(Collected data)
>>>>>

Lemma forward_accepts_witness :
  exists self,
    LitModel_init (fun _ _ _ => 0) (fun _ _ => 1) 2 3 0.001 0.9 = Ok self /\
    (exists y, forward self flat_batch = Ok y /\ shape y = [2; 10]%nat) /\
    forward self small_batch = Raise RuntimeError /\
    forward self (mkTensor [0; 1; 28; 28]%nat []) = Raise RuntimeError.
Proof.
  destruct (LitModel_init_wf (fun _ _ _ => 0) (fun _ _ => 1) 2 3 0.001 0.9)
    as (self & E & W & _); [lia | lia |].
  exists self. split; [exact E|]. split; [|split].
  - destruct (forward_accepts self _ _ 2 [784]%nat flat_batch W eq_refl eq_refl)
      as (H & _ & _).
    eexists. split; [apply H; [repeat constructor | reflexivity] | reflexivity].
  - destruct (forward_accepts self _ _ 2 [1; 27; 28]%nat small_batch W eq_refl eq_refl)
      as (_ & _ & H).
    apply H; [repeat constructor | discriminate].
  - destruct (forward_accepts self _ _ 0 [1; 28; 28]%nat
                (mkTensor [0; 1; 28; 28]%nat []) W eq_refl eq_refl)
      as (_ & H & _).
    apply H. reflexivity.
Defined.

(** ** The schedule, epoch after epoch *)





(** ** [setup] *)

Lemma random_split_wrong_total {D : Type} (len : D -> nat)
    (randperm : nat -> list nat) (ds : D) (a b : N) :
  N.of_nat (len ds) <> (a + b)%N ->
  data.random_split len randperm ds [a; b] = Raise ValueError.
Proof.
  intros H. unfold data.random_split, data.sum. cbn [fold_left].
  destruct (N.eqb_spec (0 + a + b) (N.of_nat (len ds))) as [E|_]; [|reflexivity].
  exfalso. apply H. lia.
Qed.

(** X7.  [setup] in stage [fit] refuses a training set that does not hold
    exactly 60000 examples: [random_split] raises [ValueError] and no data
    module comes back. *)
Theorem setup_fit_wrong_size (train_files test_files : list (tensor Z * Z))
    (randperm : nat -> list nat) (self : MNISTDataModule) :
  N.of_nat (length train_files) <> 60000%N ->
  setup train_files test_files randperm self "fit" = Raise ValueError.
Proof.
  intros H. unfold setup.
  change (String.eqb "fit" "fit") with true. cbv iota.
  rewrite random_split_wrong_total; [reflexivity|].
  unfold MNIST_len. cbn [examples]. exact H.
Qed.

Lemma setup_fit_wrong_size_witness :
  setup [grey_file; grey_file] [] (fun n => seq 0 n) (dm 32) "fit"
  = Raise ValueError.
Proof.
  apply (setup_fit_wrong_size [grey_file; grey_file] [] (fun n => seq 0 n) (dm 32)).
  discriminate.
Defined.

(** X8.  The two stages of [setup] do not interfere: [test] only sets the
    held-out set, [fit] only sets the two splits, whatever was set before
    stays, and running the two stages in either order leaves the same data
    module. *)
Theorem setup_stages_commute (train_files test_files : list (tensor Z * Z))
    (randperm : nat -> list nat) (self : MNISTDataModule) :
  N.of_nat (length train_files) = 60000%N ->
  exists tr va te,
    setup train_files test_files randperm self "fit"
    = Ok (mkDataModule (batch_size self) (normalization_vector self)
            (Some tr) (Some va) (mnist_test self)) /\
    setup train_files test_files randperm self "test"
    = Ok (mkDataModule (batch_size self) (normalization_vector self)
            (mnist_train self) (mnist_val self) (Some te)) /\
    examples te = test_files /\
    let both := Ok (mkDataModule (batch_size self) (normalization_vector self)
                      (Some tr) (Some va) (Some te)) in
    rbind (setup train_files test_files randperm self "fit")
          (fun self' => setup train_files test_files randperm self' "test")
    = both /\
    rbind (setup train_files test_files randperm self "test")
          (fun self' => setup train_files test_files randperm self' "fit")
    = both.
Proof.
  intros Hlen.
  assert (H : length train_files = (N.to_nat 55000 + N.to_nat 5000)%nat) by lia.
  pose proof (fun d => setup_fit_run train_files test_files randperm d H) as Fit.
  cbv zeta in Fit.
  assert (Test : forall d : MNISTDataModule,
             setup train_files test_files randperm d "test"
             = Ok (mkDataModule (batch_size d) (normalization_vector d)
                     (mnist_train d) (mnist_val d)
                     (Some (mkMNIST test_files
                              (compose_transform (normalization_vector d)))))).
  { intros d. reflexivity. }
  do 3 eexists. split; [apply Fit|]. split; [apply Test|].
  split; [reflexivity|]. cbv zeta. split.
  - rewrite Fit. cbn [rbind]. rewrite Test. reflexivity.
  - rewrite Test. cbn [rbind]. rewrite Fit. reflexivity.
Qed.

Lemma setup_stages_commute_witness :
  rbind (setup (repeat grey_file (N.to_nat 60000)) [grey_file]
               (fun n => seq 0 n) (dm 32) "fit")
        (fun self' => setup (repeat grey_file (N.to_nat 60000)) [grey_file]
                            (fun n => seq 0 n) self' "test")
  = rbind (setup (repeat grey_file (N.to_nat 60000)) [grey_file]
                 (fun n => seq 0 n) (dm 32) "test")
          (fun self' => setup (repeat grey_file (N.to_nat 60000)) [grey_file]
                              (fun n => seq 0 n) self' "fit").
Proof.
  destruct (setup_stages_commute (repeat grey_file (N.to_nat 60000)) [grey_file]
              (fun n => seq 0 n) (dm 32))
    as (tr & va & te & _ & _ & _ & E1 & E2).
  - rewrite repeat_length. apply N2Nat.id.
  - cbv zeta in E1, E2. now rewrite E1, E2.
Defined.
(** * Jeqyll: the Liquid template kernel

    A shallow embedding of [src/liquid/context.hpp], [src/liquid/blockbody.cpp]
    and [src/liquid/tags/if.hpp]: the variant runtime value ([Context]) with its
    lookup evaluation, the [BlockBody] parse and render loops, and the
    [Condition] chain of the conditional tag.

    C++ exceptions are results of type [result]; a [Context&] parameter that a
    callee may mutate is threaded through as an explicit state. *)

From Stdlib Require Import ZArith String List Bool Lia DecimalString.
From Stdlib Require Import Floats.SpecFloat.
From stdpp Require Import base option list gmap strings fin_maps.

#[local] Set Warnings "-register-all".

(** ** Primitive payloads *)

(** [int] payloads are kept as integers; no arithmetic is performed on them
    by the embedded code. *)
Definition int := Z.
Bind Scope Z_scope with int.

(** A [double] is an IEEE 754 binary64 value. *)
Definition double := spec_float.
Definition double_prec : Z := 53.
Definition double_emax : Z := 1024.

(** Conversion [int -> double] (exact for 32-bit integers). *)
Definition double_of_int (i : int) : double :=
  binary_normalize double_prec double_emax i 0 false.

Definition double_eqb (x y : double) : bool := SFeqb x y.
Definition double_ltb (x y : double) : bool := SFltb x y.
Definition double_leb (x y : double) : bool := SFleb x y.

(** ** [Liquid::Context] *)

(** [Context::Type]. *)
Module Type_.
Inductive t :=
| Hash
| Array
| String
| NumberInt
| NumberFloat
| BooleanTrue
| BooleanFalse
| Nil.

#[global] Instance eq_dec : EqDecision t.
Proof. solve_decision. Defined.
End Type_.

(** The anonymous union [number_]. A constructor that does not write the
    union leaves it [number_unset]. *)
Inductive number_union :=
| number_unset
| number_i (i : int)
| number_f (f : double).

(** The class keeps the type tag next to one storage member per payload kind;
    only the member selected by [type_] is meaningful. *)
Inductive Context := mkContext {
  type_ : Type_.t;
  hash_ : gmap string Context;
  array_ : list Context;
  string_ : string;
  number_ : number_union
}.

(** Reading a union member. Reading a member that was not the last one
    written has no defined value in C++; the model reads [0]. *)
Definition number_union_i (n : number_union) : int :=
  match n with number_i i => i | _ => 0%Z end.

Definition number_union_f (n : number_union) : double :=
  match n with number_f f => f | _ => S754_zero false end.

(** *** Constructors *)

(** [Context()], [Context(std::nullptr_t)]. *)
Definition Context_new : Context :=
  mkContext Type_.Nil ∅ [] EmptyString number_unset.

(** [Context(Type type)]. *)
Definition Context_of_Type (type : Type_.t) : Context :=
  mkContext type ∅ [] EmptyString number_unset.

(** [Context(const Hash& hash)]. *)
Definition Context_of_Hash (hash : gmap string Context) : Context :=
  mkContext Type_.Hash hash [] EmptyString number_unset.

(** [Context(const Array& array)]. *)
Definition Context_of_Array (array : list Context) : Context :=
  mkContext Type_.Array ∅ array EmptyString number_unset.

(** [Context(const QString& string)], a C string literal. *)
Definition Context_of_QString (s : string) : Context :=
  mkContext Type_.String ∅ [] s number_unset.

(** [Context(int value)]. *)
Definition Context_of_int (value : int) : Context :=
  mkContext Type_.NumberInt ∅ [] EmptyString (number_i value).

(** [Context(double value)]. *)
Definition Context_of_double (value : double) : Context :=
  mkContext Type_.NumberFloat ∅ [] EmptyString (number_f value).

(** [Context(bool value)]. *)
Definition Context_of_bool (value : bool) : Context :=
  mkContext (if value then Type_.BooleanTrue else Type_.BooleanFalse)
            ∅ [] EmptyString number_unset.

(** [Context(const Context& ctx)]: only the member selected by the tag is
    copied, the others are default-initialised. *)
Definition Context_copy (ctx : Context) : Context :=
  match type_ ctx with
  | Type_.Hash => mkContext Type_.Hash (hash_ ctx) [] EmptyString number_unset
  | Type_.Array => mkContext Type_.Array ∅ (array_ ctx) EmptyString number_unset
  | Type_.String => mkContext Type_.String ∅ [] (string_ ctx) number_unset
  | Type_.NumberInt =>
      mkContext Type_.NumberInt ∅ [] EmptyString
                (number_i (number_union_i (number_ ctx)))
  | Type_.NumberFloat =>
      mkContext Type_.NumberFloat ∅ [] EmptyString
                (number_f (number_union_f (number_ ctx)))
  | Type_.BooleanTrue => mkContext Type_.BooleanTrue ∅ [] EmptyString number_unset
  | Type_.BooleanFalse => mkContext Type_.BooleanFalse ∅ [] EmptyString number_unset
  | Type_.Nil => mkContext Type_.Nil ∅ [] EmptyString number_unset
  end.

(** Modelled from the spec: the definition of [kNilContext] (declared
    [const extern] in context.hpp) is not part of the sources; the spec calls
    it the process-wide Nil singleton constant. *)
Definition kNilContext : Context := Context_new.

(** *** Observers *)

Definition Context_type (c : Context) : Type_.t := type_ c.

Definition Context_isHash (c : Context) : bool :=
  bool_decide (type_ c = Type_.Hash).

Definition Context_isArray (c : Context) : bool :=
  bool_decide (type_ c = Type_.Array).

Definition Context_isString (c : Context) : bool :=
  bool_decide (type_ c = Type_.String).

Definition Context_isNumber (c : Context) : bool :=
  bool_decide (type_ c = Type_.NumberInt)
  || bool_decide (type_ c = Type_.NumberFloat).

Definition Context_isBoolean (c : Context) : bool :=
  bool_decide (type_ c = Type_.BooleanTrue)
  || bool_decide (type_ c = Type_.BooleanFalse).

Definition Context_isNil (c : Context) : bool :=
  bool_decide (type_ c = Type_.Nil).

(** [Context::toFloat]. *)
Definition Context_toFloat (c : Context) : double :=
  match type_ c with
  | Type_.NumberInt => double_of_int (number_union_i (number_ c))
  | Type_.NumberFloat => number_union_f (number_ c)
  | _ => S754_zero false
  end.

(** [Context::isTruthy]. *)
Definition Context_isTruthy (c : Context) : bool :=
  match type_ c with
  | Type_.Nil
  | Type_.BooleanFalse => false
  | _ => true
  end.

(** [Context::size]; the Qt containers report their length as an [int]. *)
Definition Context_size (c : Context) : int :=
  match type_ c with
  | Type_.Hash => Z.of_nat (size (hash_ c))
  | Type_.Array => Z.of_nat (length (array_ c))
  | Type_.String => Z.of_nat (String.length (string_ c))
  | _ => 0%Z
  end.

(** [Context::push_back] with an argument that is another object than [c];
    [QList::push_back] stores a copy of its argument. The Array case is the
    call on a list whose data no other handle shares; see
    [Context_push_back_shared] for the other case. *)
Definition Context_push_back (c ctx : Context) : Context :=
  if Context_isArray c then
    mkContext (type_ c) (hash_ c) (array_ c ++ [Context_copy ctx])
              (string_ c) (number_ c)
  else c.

<<<<<

» **EXERCISE PROMPT**
From the entries above, print the lines beginning at the one with "Definition Context_of_Type (type" and stopping after the one with "(** [Context(const QString&", exactly as written and with nothing else.

» **YOUR SOLUTION**
Definition Context_of_Type (type : Type_.t) : Context :=
  mkContext type ∅ [] EmptyString number_unset.

(** [Context(const Hash& hash)]. *)
Definition Context_of_Hash (hash : gmap string Context) : Context :=
  mkContext Type_.Hash hash [] EmptyString number_unset.

(** [Context(const Array& array)]. *)
Definition Context_of_Array (array : list Context) : Context :=
  mkContext Type_.Array ∅ array EmptyString number_unset.

(** [Context(const QString& string)], a C string literal. *)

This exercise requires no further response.